War Stories

Obama Wins on Foreign Policy

He stood up to McCain, and he had a more realistic vision of the world.

Barack Obama

Sen. John McCain basically made four points in the foreign-policy sections of the first presidential debate: 1) He was for the surge (which “has succeeded”) while Sen. Barack Obama opposed it; 2) he has experience, while Obama does not; 3) he wants to form a League of Democracy to impose sanctions on Iran; 4) Georgia and Ukraine should be admitted to NATO.

Obama dealt with those points—in some cases not as strongly as he might have, but probably well enough—and made several of his own: the need to improve our standing in the world, to wipe out al-Qaida in Afghanistan, to focus on creative diplomacy and not just bluster to solve problems, and to devise a sound energy policy in order, not least, to blunt Russia’s resurgence.

McCain did little to rebut those propositions except to say that he knows how to do these things and that Obama’s thinking is naive and dangerous.

Scored on debaters’ points, the match was close. Judged on the substantive issues, especially on which candidate has the more realistic view of the world, Obama won hands down.

It was odd that McCain put so much emphasis on Iraq. Yes, he supported the surge, which has played a major—but far from the only—role in reducing the violence in Iraq. But Obama could boast that he was against going into Iraq in the first place—which speaks more to the next president’s judgment about getting lassoed into future conflicts. And Obama was correct that the surge was always, even on its own terms, a means to an end—a way to reduce the violence so that the Iraqi leaders could form a unified government. It was in this sense that Obama meant that the surge was tactics while the political goal was strategy. McCain overshot when he kept saying that the surge “has succeeded,” that the troops will come home with “victory”—a word that McCain’s demigod, Gen. David Petraeus, has many times explicitly declined to invoke, for good reason.

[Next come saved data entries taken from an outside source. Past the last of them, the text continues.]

(** * SPDY frame codec, stream and connection set-up: a shallow embedding

    The development follows three Go sources of the repository:
    - [spdy.go]: the frame codec ([Parse] and [Bytes] of every frame type),
    - the stream ([stream.Write], [stream.WriteHeader], [stream.receiveFrame],
      [stream.run], [queue]) and [NewClientConn],
    - [spdy3/conn.go]: [NewConn].

    Go values are modelled as follows.  A byte and every fixed-width unsigned
    integer is a [Z], with the wrap-around of each conversion written out.
    A byte slice of the codec is a [slice]: its visible elements together with
    the elements of the backing array that lie between its length and its
    capacity, because Go bounds a slice expression [s[lo:hi]] by the capacity
    and an index expression [s[i]] by the length.  A function that can panic
    returns a [result]; a Go [error] return value is an [option error]. *)

From Stdlib Require Import ZArith Lia.
From stdpp Require Import base numbers list strings gmap pretty.

Local Open Scope Z_scope.

(** ** Errors and panics *)

(** The error values of the package: the two error types of [spdy.go], the
    cancellation error of the stream, and the values of [errors.New]. *)
Inductive error : Type :=
| IncorrectDataLength (got expected : Z)
| InvalidField (field : string) (got expected : Z)
| ErrCancelled
| ErrorsNew (msg : string).

Inductive panic : Type :=
| IndexOutOfRange (index length : Z)
| SliceBoundsOutOfRange (lo hi capacity : Z)
| NilPointerDereference
| PanicError (e : error)          (* [panic(err)] *)
| ExplicitPanic (msg : string).   (* [panic("...")] *)

Inductive result (A : Type) : Type :=
| Ok (a : A)
| Panic (p : panic).
Arguments Ok {A} a.
Arguments Panic {A} p.

#[global] Instance result_ret : MRet result := fun A a => Ok a.
#[global] Instance result_bind : MBind result := fun A B f m =>
  match m with
  | Ok a => f a
  | Panic p => Panic p
  end.

(** [a || b] of Go: [b] is evaluated only when [a] is false. *)
Definition orM (a b : result bool) : result bool :=
  x ← a; if (x : bool) then mret true else b.

(** ** Integers and slices *)

Definition byte := Z.

(** Conversions to a fixed-width unsigned integer keep the low bits. *)
Definition to_byte (x : Z) : byte := x `mod` 256.
Definition to_uint16 (x : Z) : Z := x `mod` 2 ^ 16.
Definition to_uint32 (x : Z) : Z := x `mod` 2 ^ 32.
(** Signed 64-bit arithmetic wraps around in two's complement. *)
Definition to_int64 (x : Z) : Z := (x + 2 ^ 63) `mod` 2 ^ 64 - 2 ^ 63.

Record slice : Type := Slice {
  elems : list byte;   (* s[0], ..., s[len(s)-1] *)
  spare : list byte    (* the backing array from len(s) up to cap(s) *)
}.

Definition len (s : slice) : Z := Z.of_nat (length (elems s)).
Definition cap (s : slice) : Z := Z.of_nat (length (elems s) + length (spare s)).
Definition backing (s : slice) : list byte := elems s ++ spare s.

(** [s[i]] *)
Definition index (s : slice) (i : Z) : result byte :=
  if (0 <=? i) && (i <? len s) then
    match elems s !! Z.to_nat i with
    | Some b => Ok b
    | None => Panic (IndexOutOfRange i (len s))
    end
  else Panic (IndexOutOfRange i (len s)).

(** [s[i] = v] *)
Definition store (s : slice) (i : Z) (v : byte) : result slice :=
  if (0 <=? i) && (i <? len s) then
    Ok {| elems := <[Z.to_nat i := v]> (elems s); spare := spare s |}
  else Panic (IndexOutOfRange i (len s)).

(** [s[lo:hi]] *)
Definition reslice (s : slice) (lo hi : Z) : result slice :=
  if (0 <=? lo) && (lo <=? hi) && (hi <=? cap s) then
    Ok {| elems := take (Z.to_nat (hi - lo)) (drop (Z.to_nat lo) (backing s));
          spare := drop (Z.to_nat hi) (backing s) |}
  else Panic (SliceBoundsOutOfRange lo hi (cap s)).

(** [s[lo:]], that is [s[lo:len(s)]] *)
Definition reslice_from (s : slice) (lo : Z) : result slice :=
  reslice s lo (len s).

(** [make([]byte, n, c)] and [make([]byte, n)] *)
Definition make_cap (n c : Z) : slice :=
  {| elems := replicate (Z.to_nat n) 0; spare := replicate (Z.to_nat (c - n)) 0 |}.
Definition make (n : Z) : slice := make_cap n n.

(** [append(s, xs...)].  When the capacity suffices the elements are written
    over the spare part of the backing array; otherwise a new array is
    allocated, whose capacity Go leaves to the implementation: the model gives
    the new slice no spare capacity. *)
Definition append (s : slice) (xs : list byte) : slice :=
  {| elems := elems s ++ xs; spare := drop (length xs) (spare s) |}.

(** A slice literal, or any slice whose capacity is its length. *)
Definition of_list (l : list byte) : slice := {| elems := l; spare := [] |}.

(** [out[i], out[i+1], ... = v0, v1, ...], one indexed store after the other. *)
Fixpoint store_all (s : slice) (i : Z) (vs : list byte) : result slice :=
  match vs with
  | [] => Ok s
  | v :: vs' => s' ← store s i v; store_all s' (i + 1) vs'
  end.

(** ** [io.Writer]

    [Write(p)] takes the bytes of [p], changes the writer, and returns the
    number of bytes it took with an error. *)
Class io_Writer (W : Type) : Type :=
  writer_Write : W -> list byte -> W * (Z * option error).

(** A writer that takes everything, as [bytes.Buffer] does: it is the bytes
    written so far. *)
#[global] Instance buffer_Writer : io_Writer (list byte) :=
  fun written p => (written ++ p, (Z.of_nat (length p), None)).

(** A writer with room for [room] more bytes, which refuses a write that does
    not fit. *)
Record limited : Type := Limited { room : Z; taken : list byte }.

#[global] Instance limited_Writer : io_Writer limited :=
  fun w p =>
    if Z.of_nat (length p) <=? room w then
      ({| room := room w - Z.of_nat (length p); taken := taken w ++ p |},
       (Z.of_nat (length p), None))
    else (w, (0, Some (ErrorsNew "short write"))).

(** [_, err = writer.Write(p); return err] *)
Definition write_last {W : Type} `{!io_Writer W} (writer : W) (p : list byte)
  : result (W * option error) :=
  let '(writer, (_, err)) := writer_Write writer p in mret (writer, err).

(** [_, err := writer.Write(p); if err != nil { return err }], then [rest]. *)
Definition write_then {W : Type} `{!io_Writer W} (writer : W) (p : list byte)
  (rest : W -> result (W * option error)) : result (W * option error) :=
  let '(writer, (_, err)) := writer_Write writer p in
  match err with
  | Some e => mret (writer, Some e)
  | None => rest writer
  end.

(** ** [spdy.go]: helpers *)

Definition bytesToUint16 (b : slice) : result Z :=
  b0 ← index b 0; b1 ← index b 1;
  mret (to_uint32 (to_uint32 (Z.shiftl b0 8) + b1)).

Definition bytesToUint24 (b : slice) : result Z :=
  b0 ← index b 0; b1 ← index b 1; b2 ← index b 2;
  mret (to_uint32 (to_uint32 (to_uint32 (Z.shiftl b0 16) + to_uint32 (Z.shiftl b1 8)) + b2)).

Definition bytesToUint32 (b : slice) : result Z :=
  b0 ← index b 0; b1 ← index b 1; b2 ← index b 2; b3 ← index b 3;
  mret (to_uint32 (to_uint32 (to_uint32 (to_uint32 (Z.shiftl b0 24)
          + to_uint32 (Z.shiftl b1 16)) + to_uint32 (Z.shiftl b2 8)) + b3)).

Definition bytesToUint31 (b : slice) : result Z :=
  b0 ← index b 0; b1 ← index b 1; b2 ← index b 2; b3 ← index b 3;
  mret (to_uint32 (to_uint32 (to_uint32 (to_uint32 (Z.shiftl (Z.land b0 0x7f) 24)
          + to_uint32 (Z.shiftl b1 16)) + to_uint32 (Z.shiftl b2 8)) + b3)).

(** [(uint16(data[0]&0x7f) << 8) + uint16(data[1])], the version of every
    control frame. *)
Definition parse_version (data : slice) : result Z :=
  d0 ← index data 0; d1 ← index data 1;
  mret (to_uint16 (to_uint16 (Z.shiftl (Z.land d0 0x7f) 8) + d1)).

(** [8 + int(bytesToUint24(data[5:8]))] *)
Definition declared_size (data : slice) : result Z :=
  b ← reslice data 5 8; n ← bytesToUint24 b; mret (8 + n).

(** [int(bytesToUint16(data[2:4]))] *)
Definition uint16_2_4 (data : slice) : result Z :=
  b ← reslice data 2 4; bytesToUint16 b.

(** [data[2] != 0 || data[3] != t] *)
Definition type_differs (data : slice) (t : Z) : result bool :=
  orM (d2 ← index data 2; mret (negb (d2 =? 0)))
      (d3 ← index data 3; mret (negb (d3 =? t))).

(** A [Parse] method fills its receiver and returns an [error]: it takes the
    receiver's value and returns the new value with the error.  Every check
    that rejects the input comes before the first assignment to a field, so a
    rejected parse returns the receiver as it was. *)
Definition reject {F : Type} (frame : F) (e : error) : result (F * option error) :=
  mret (frame, Some e).

(** ** The header block of [spdy.go]: [Headers.Parse] and [Headers.Compressed]
    are the stubs of the source. *)
Module Headers.
Record header : Type := Header { name : string; value : string }.
Record t : Type := Make { headers : list header }.

(** [new(Headers)] *)
Definition new : t := {| headers := [] |}.

Definition Parse (h : t) (data : slice) : result (t * option error) :=
  mret (h, None).

(** The receiver is a pointer and may be nil: it is not dereferenced.  The
    nil slice returned has length 0. *)
Definition Compressed (h : option t) : result (slice * option error) :=
  mret (of_list [], None).
End Headers.

(** ** SYN_STREAM *)
Module SynStreamFrame.
Record t : Type := Make {
  Version : Z;        (* uint16 *)
  Flags : byte;
  StreamID : Z;       (* uint32 *)
  AssocStreamID : Z;  (* uint32 *)
  Priority : byte;
  Slot : byte;
  Headers : option Headers.t
}.

Definition Parse (frame : t) (data : slice) : result (t * option error) :=
  let length := len data in
  if length <? 22 then reject frame (IncorrectDataLength length 22) else
  size ← declared_size data;
  if negb (length =? size) then
    size' ← declared_size data; reject frame (IncorrectDataLength length size')
  else
  d0 ← index data 0;
  if Z.land d0 0x80 =? 0 then reject frame (InvalidField "Control bit" 0 1) else
  bad_type ← type_differs data 1;
  if (bad_type : bool) then
    ty ← uint16_2_4 data; reject frame (InvalidField "Type" ty 1)
  else
  unused ← orM (d8 ← index data 8; mret (negb (Z.shiftr d8 7 =? 0)))
               (d12 ← index data 12; mret (negb (Z.shiftr d12 7 =? 0)));
  if (unused : bool) then reject frame (InvalidField "Unused" 1 0) else
  d16 ← index data 16;
  if negb (Z.land d16 0x1f =? 0) then
    d16' ← index data 16; reject frame (InvalidField "Unused" (Z.land d16' 0x1f) 0)
  else
  version ← parse_version data;
  flags ← index data 4;
  streamID ← (b ← reslice data 8 12; bytesToUint31 b);
  assoc ← (b ← reslice data 12 16; bytesToUint31 b);
  d16 ← index data 16;
  slot ← index data 17;
  block ← reslice_from data 18;
  r ← Headers.Parse Headers.new block;
  match r with
  | (_, Some err) =>
      mret ({| Version := version; Flags := flags; StreamID := streamID;
               AssocStreamID := assoc; Priority := Z.shiftr d16 5; Slot := slot;
               Headers := Headers frame |}, Some err)
  | (headers, None) =>
      mret ({| Version := version; Flags := flags; StreamID := streamID;
               AssocStreamID := assoc; Priority := Z.shiftr d16 5; Slot := slot;
               Headers := Some headers |}, None)
  end.
(** C2, at the end of a stream.  The closure of [Events] joins the group and
    runs the loop; when [Receive] finds the socket closed the loop returns,
    the closure ends, and the output channel has not been closed: no run of
    [Events] ever closes it.  [DumpTable] does close its channel, once, when
    its closure ends. *)
Theorem Events_leaves_channel_open (w : World B) :
  result (Events [eofTurn] w) = Returned /\
  trace (Events [eofTurn] w) =
    [CallJoinGroup (conn (consumer w)) netlinkCtNew;
     CallReceive (socket (consumer w))] /\
  (forall script, closes (trace (Events script w)) = 0%nat) /\
  (forall family d,
     result (DumpTable family d [eofTurn] w) = Returned /\
     closes (trace (DumpTable family d [eofTurn] w)) = 1%nat).
Proof.
  assert (Hturn : forall dump, readLoop dump eofTurn w =
            (Return, world ((pool_Reset ;; socket_Receive eofTurn) w),
             [CallReceive (socket (consumer w))])).
  { intros dump. pose proof (readLoop_run dump eofTurn w) as Hrun.
    cbv zeta in Hrun. rewrite Hrun. reflexivity. }
  split; [|split; [|split]].
  - rewrite Events_run, receive_cons, Hturn. reflexivity.
  - rewrite Events_run, receive_cons, Hturn. reflexivity.
  - intros script. apply Events_closes.
  - intros family d.
    assert (Hres : result (DumpTable family d [eofTurn] w) = Returned).
    { pose proof (DumpTable_run family d [eofTurn] w) as Hrun.
      cbv zeta in Hrun. rewrite Hrun, receive_cons, Hturn.
      destruct (snd (ansSend d)); [reflexivity|].
      destruct (ansValidate d); reflexivity. }
    split; [exact Hres|]. now rewrite DumpTable_closes, Hres.
Qed.

(** *** Messages that fail the check *)

Lemma checkMessages_Exists (ms : list netlink.Message) :
  Exists (fun m => checkMessage m <> None) ms ->
  exists e, checkMessages ms = Some e.
Proof.
  induction 1 as [m ms Hm|m ms _ IH]; cbn [checkMessages].
  - destruct (checkMessage m) as [e|]; [now exists e|contradiction].
  - destruct (checkMessage m) as [e|]; [now exists e|exact IH].
Qed.
(** * stm32_rng: the STM32 hardware random number generator driver

    A shallow embedding of [drivers/crypto/stm32_rng.c].  The driver talks to
    three memory-mapped 32-bit registers and to a gating clock.  Registers
    belong to the hardware, so the peripheral is an interface ([Peripheral]):
    any type of device states with a read and a write transition.  The driver
    functions are written in a small state monad over a [world] that holds the
    peripheral, the clock, the caller's memory and the chronological record of
    every access the driver made. *)

From Stdlib Require Import ZArith List Bool Lia.
From Equations Require Import Equations.
Import ListNotations.

Local Open Scope Z_scope.

(** ** Machine integers *)

(** [u32]: a value truncated to 32 bits. *)
Definition u32_of (z : Z) : Z := z mod 2 ^ 32.

(** Conversion to [int] (two's complement, 32 bits), as GCC performs it. *)
Definition int_of (z : Z) : Z := (z + 2 ^ 31) mod 2 ^ 32 - 2 ^ 31.

(** [sizeof(u32)]. *)
Definition sizeof_u32 : Z := 4.

(** [EIO] of errno-base.h. *)
Definition EIO : Z := 5.

(** [BIT(nr)] of linux/bitops.h: [1UL << nr]. *)
Definition BIT (nr : Z) : Z := Z.shiftl 1 nr.

(** ** Register map (lines 29-46 of the source) *)

Definition RNG_CR : Z := 0.
Definition RNG_CR_RNGEN : Z := BIT 2.

Definition RNG_SR : Z := 4.
Definition RNG_SR_SEIS : Z := BIT 6.
Definition RNG_SR_CEIS : Z := BIT 5.
Definition RNG_SR_DRDY : Z := BIT 0.

Definition RNG_DR : Z := 8.

Definition RNG_TIMEOUT : Z := 500.

(** ** The peripheral *)

(** The register block behind [priv->base].  [mmio_read off s] is the value
    the device presents at offset [off] in state [s] and the state it moves
    to (reading the data register consumes the word, time passes between two
    polls); [mmio_write v off s] is the state after a store of [v]. *)
Class Peripheral (hw : Type) : Type := {
  mmio_read : Z -> hw -> Z * hw;
  mmio_write : Z -> Z -> hw -> hw
}.

(** ** The clock *)

(** Modelled from the spec: the clock framework of linux/clk.h ([clk_prepare],
    [clk_unprepare], [clk_enable], [clk_disable]) is not part of the driver
    file.  The spec calls the clock an opaque, possibly reference-counted
    capability with these four operations, where preparation can fail: a
    clock is a prepare count, an enable count and the error its prepare
    operation reports (0 when it succeeds). *)
Record clk : Type := Clk {
  prepare_count : nat;
  enable_count : nat;
  prepare_errno : Z
}.
(** ** PatchCommand *)

(** With a PatchRequest, no etag and a fallback that is None or a
    PatchRequest with a non-empty script, [create_request] goes through: the
    url carries the quoted key and the two flags, and the body holds the
    JSON of the patch and that of the fallback, None when there is none. *)
Theorem PatchCommand_create_request_request
        ext enc server_node key script patch_json
        (fallback : option (pyval * pyval)) skip debug :
  quotes_with ext enc ->
  (forall f, fallback = Some f -> truthy (fst f) = true) ->
  let patch_if_missing :=
    match fallback with Some f => VPatchRequest (fst f) (snd f) | None => VNone end in
  let after := PatchCommand.create_request ext server_node
                 (PatchCommand.init (VStr key) (VPatchRequest script patch_json) VNone
                                    patch_if_missing skip debug) in
  fst after = Ok tt
  /\ url (snd after) =
       VStr (database_url server_node
               (("docs?id=" ++ enc key false)
                ++ (if skip then "&skipPatchIfEtagMismatch=true" else EmptyString)
                ++ (if debug then "&debug=true" else EmptyString)))
  /\ data (snd after) =
       VDict [("Patch", patch_json);
              ("PatchIfMissing", match fallback with Some f => snd f | None => VNone end)]
  /\ headers (snd after) = VDict [].
Proof.
  intros Henc Hscript patch_if_missing after. subst after patch_if_missing.
  unfold PatchCommand.create_request, PatchCommand.init, set_database_url,
    bind, get, when, lift, ret, raise.
  cbn [own RavenCommand_init PatchCommand.key PatchCommand.patch PatchCommand.etag
       PatchCommand.patch_if_missing PatchCommand.skip_patch_if_etag_mismatch
       PatchCommand.return_debug_information is_None negb].
  rewrite Henc. destruct fallback as [[fscript fjson]|].
  - specialize (Hscript _ eq_refl). cbn [fst snd] in *. cbn. rewrite Hscript. cbn.
    unfold database_url.
    destruct skip, debug; cbn; rewrite ?append_nil_r, ?append_assoc;
      repeat split; reflexivity.
  - cbn. unfold database_url.
    destruct skip, debug; cbn; rewrite ?append_nil_r, ?append_assoc;
      repeat split; reflexivity.
Qed.

Lemma PatchCommand_create_request_request_witness :
  data (snd (PatchCommand.create_request sample_ext sample_node
               (PatchCommand.init (VStr "docs/1")
                  (VPatchRequest (VStr "this.Age++") (VDict [("Script", VStr "this.Age++")]))
                  VNone VNone false true)))
  = VDict [("Patch", VDict [("Script", VStr "this.Age++")]); ("PatchIfMissing", VNone)].
Proof.
  apply (PatchCommand_create_request_request sample_ext sample_enc sample_node "docs/1"
           (VStr "this.Age++") (VDict [("Script", VStr "this.Age++")]) None false true).
  - intros s flag. reflexivity.
  - intros f Hf. discriminate Hf.
Defined.

(** An etag makes a PatchCommand unusable: with a key and a patch that pass
    the checks, [create_request] raises KeyError at the If-Match header (the
    keyword field [{etag}] again) for every etag other than None, and the
    command is exactly as it was. *)
Theorem PatchCommand_create_request_etag_raises
        ext enc server_node key patch etag skip debug :
  quotes_with ext enc ->
  patch <> VNone -> etag <> VNone ->
  let self := PatchCommand.init (VStr key) patch etag VNone skip debug in
  PatchCommand.create_request ext server_node self = (Raise KeyError (VStr "etag"), self).
Proof.
  intros Henc Hpatch Hetag self. subst self.
  unfold PatchCommand.create_request, PatchCommand.init, bind, get, when, lift, ret, raise.
  cbn [own RavenCommand_init PatchCommand.key PatchCommand.patch PatchCommand.etag
       PatchCommand.patch_if_missing PatchCommand.skip_patch_if_etag_mismatch
       PatchCommand.return_debug_information is_None negb truthy].
  rewrite (is_None_false _ Hpatch), (is_None_false _ Hetag), Henc. reflexivity.
Qed.

Lemma PatchCommand_create_request_etag_raises_witness :
  fst (PatchCommand.create_request sample_ext sample_node
         (PatchCommand.init (VStr "docs/1")
            (VPatchRequest (VStr "this.Age++") (VDict [])) (VStr "3") VNone false false))
  = Raise KeyError (VStr "etag").
Proof.
  exact (f_equal fst
           (PatchCommand_create_request_etag_raises sample_ext sample_enc sample_node
              "docs/1" (VPatchRequest (VStr "this.Age++") (VDict [])) (VStr "3")
              false false (fun s flag => eq_refl)
              ltac:(discriminate) ltac:(discriminate))).
Defined.

(** A fallback patch whose script is None or empty is refused before
    anything is built: [create_request] raises a ValueError with the command
    exactly as it was. *)
Theorem PatchCommand_create_request_empty_fallback_script
        ext server_node (self : PatchCommand.t) script fallback_json :
  is_None (PatchCommand.key (own self)) = false ->
  is_None (PatchCommand.patch (own self)) = false ->
  PatchCommand.patch_if_missing (own self) = VPatchRequest script fallback_json ->
  truthy script = false ->
  PatchCommand.create_request ext server_node self
  = (Raise ValueError (VStr "None or Empty script is invalid"), self).
Proof.
  intros Hkey Hpatch Hpim Hscript.
  unfold PatchCommand.create_request, bind, get, when, lift, ret, raise.
  rewrite Hkey, Hpatch, Hpim. cbn. rewrite Hscript. reflexivity.
Qed.

Lemma PatchCommand_create_request_empty_fallback_script_witness :
  fst (PatchCommand.create_request sample_ext sample_node
         (PatchCommand.init (VStr "docs/1")
            (VPatchRequest (VStr "this.Age++") (VDict [])) VNone
            (VPatchRequest (VStr EmptyString) (VDict [])) false false))
  = Raise ValueError (VStr "None or Empty script is invalid").
Proof.
  exact (f_equal fst
           (PatchCommand_create_request_empty_fallback_script sample_ext sample_node
              (PatchCommand.init (VStr "docs/1")
                 (VPatchRequest (VStr "this.Age++") (VDict [])) VNone
                 (VPatchRequest (VStr EmptyString) (VDict [])) false false)
              (VStr EmptyString) (VDict []) eq_refl eq_refl eq_refl eq_refl)).
Defined.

Obama also did well in countering McCain’s proposal for a League of Democracy—a group of democratic nations that would confront Iran when the U.N. Security Council can’t because of Russia’s and China’s veto power. The problem with this idea, as Obama noted, is that sanctions wouldn’t be very effective without the cooperation of Russia or China. The issue at stake—keeping Iran from building a nuclear bomb—has nothing to do with democracy and everything to do with common security interests. Russia can’t be coddled on the matter, but cutting them off through a new Cold War is a counterproductive idea. Besides, the other democracies—mainly Germany, France, and England—don’t like the idea, so it’s a nonstarter. It’s a fantasy on every level.

The two candidates weren’t far apart on the question of letting Georgia and Ukraine into NATO, but their differences, while subtle, were telling. McCain wants to let both countries into NATO right away (which would mean war with Russia, if the treaty were taken seriously). Obama says they should be allowed to start the application process and should be admitted “if they meet requirements.” The catch is that Georgia can’t meet the requirements, one of which is that a member must have borders that are agreed upon. Georgia’s borders have long been in dispute. This isn’t just a loophole; an alliance can’t agree to defend a member’s borders if the borders are in contention from the outset. Again, it’s a nonissue: Georgia is not going to be let into NATO under the current circumstances, no matter what McCain says.

McCain’s fiercest rhetorical points were the ones that I thought Obama didn’t answer firmly enough. The first was that if we were to impose a timetable for withdrawing troops from Iraq, as Sen. Obama has proposed, the war would be lost. Obama could have noted two things. First, he is not talking about a total withdrawal. Second, and more to the point, the person who is insisting on a withdrawal timetable as a condition of any U.S. troop presence beyond the end of this year isn’t Obama—it’s Nouri al-Maliki, the prime minister of Iraq. Even the Bush administration has conceded this point. Does McCain want to keep troops in Iraq over the objection of the Iraqi government?

McCain’s second point was that he has experience. Several times (at least four), he noted that he has been “involved” in every national-security decision of the past twentysome years. He also took every opportunity to say, “I’ve been to Afghanistan, I know the security needs. … I know how to heal the wounds of war,” etc., etc. At one point, he said, “There are some advantages in experience and judgment,” then added, “I don’t believe Senator Obama has that knowledge and experience.”

Obama didn’t answer these charges directly—but maybe he didn’t have to. I have never been any good at gauging how “the American people” view these sorts of things, but was McCain protesting too much? My guess (and it’s just a guess) is that by talking sensibly and coherently about issues of war and peace, arguing with McCain at his own level or higher—simply by holding his own—Obama may have effectively rebutted the charge and made McCain’s condescension seem prickly. One could ask: If McCain has had all this experience, how did he get snookered on invading Iraq in the first place? If Obama’s so naive (the tag that McCain threw at him several times), how did he see through it?